Stored data entries
----------
(** The graph found carries no id: nothing is deleted. *)
Lemma unresolved_name_is_not_found_witness :
  result (delete_graph (Some "My Sample Graph") None Edge.match_without_id) =
    inl (Exception
           "Graph with name `My Sample Graph` doesnt exist for user `user1@example.com`!") ∧
  requests (delete_graph (Some "My Sample Graph") None Edge.match_without_id) =
    [lookup_request "My Sample Graph" None].
Proof.
  pose proof (unresolved_name_is_not_found Sample.GRAPHS_PATH Sample.client
                "My Sample Graph" Edge.match_without_id
                (Some (Envelope.mkGraph Edge.anonymous)) eq_refl eq_refl)
    as (Hdelete & _).
  exact Hdelete.
Defined.

(** Updating, by name, a graph of another user that has no id. *)
Lemma update_unresolved_name_is_not_found_witness :
  result (update_graph Sample.public_payload (Some "My Sample Graph") None
            (Some "user2@example.com") Edge.match_without_id) =
    inl (Exception
           "Graph with name `My Sample Graph` doesnt exist for user `user1@example.com`!").
Proof.
  pose proof (update_unresolved_name_is_not_found Sample.GRAPHS_PATH
                Sample.client Sample.public_payload "My Sample Graph"
                (Some "user2@example.com") Edge.match_without_id
                (Some (Envelope.mkGraph Edge.anonymous)) eq_refl eq_refl)
    as (Hupdate & _).
  exact Hupdate.
Defined.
----------
→ **Task description**: From the records above, copy each line where the word "result" can be found.

→ **Answer space**:
  result (delete_graph (Some "My Sample Graph") None Edge.match_without_id) =
  result (update_graph Sample.public_payload (Some "My Sample Graph") None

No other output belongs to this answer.